====== RECORD EXCERPTS

(* ===== verification/CircleSafety.v ===== *)
(** What the payments through Circle guarantee: every request to pay is recorded before
    it leaves, whatever becomes of the transaction it is sent in. *)

From S2P Require Import Prelude GoStrings Errors StateMachine Effects Calm Transactions Retry Schema TxStore Tables.
From S2P Require Import SdpDb PaymentStore DisbursementStore Tenant Tenants PaymentPipeline CircleClient.
From S2P Require Import CircleStore CircleDispatch.
From S2P Require Import TenantSafety CirclePlatform.

Local Open Scope string_scope.
Local Open Scope list_scope.
Local Open Scope go_scope.

(** ** The record of requests *)

(** Rows are never removed, nor do they change key or payment. *)
Definition rows_kept (db db' : SdpDb) : Prop :=
  forall c, c ∈ circle_transfer_requests db ->
    exists c', c' ∈ circle_transfer_requests db' /\ CTR_IdempotencyKey c' = CTR_IdempotencyKey c /\
      CTR_PaymentID c' = CTR_PaymentID c.

#[export] Instance rows_kept_preorder : PreOrder rows_kept.
Proof.
  split; [intros db c Hc; by exists c|]. intros d1 d2 d3 H1 H2 c Hc.
  destruct (H1 c Hc) as (c2 & H & ? & ?). destruct (H2 c2 H) as (c3 & ? & ? & ?). exists c3. by split_and!; congruence.
Qed.

Definition recorded (paymentID key : string) (db : SdpDb) : Prop :=
  exists c, c ∈ circle_transfer_requests db /\ CTR_IdempotencyKey c = key /\ CTR_PaymentID c = paymentID.

Lemma recorded_kept id key db db' : rows_kept db db' -> recorded id key db -> recorded id key db'.
Proof. intros Hk (c & Hc & <- & <-). destruct (Hk c Hc) as (c' & ? & ? & ?). by exists c'. Qed.

(** What [get_or_insert] did: it found the newest request that is not completed, or it
    added one. *)
Definition got_or_inserted (paymentID : string) (c : CircleTransferRequest) (x x' : SdpDb) : Prop :=
  let open_ := filter (fun c => is_incomplete paymentID c = true) (circle_transfer_requests x) in
  (x' = x /\ head (sort_with newest_first open_) = Some c) \/
  (open_ = [] /\ x' = x <| circle_transfer_requests := circle_transfer_requests x ++ [c] |> /\
   transfer_requests_ok (circle_transfer_requests x') /\ CTR_PaymentID c = paymentID /\ CTR_CompletedAt c = None).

============

# [WORK TASK]
Having read the records above, reproduce each one exactly.

# [SOLUTION FOR THIS PROBLEM]
(* ===== verification/CircleSafety.v ===== *)
(** What the payments through Circle guarantee: every request to pay is recorded before
    it leaves, whatever becomes of the transaction it is sent in. *)

From S2P Require Import Prelude GoStrings Errors StateMachine Effects Calm Transactions Retry Schema TxStore Tables.
From S2P Require Import SdpDb PaymentStore DisbursementStore Tenant Tenants PaymentPipeline CircleClient.
From S2P Require Import CircleStore CircleDispatch.
From S2P Require Import TenantSafety CirclePlatform.

Local Open Scope string_scope.
Local Open Scope list_scope.
Local Open Scope go_scope.

(** ** The record of requests *)

(** Rows are never removed, nor do they change key or payment. *)
Definition rows_kept (db db' : SdpDb) : Prop :=
  forall c, c ∈ circle_transfer_requests db ->
    exists c', c' ∈ circle_transfer_requests db' /\ CTR_IdempotencyKey c' = CTR_IdempotencyKey c /\
      CTR_PaymentID c' = CTR_PaymentID c.

#[export] Instance rows_kept_preorder : PreOrder rows_kept.
Proof.
  split; [intros db c Hc; by exists c|]. intros d1 d2 d3 H1 H2 c Hc.
  destruct (H1 c Hc) as (c2 & H & ? & ?). destruct (H2 c2 H) as (c3 & ? & ? & ?). exists c3. by split_and!; congruence.
Qed.

Definition recorded (paymentID key : string) (db : SdpDb) : Prop :=
  exists c, c ∈ circle_transfer_requests db /\ CTR_IdempotencyKey c = key /\ CTR_PaymentID c = paymentID.

Lemma recorded_kept id key db db' : rows_kept db db' -> recorded id key db -> recorded id key db'.
Proof. intros Hk (c & Hc & <- & <-). destruct (Hk c Hc) as (c' & ? & ? & ?). by exists c'. Qed.

(** What [get_or_insert] did: it found the newest request that is not completed, or it
    added one. *)
Definition got_or_inserted (paymentID : string) (c : CircleTransferRequest) (x x' : SdpDb) : Prop :=
  let open_ := filter (fun c => is_incomplete paymentID c = true) (circle_transfer_requests x) in
  (x' = x /\ head (sort_with newest_first open_) = Some c) \/
  (open_ = [] /\ x' = x <| circle_transfer_requests := circle_transfer_requests x ++ [c] |> /\
   transfer_requests_ok (circle_transfer_requests x') /\ CTR_PaymentID c = paymentID /\ CTR_CompletedAt c = None).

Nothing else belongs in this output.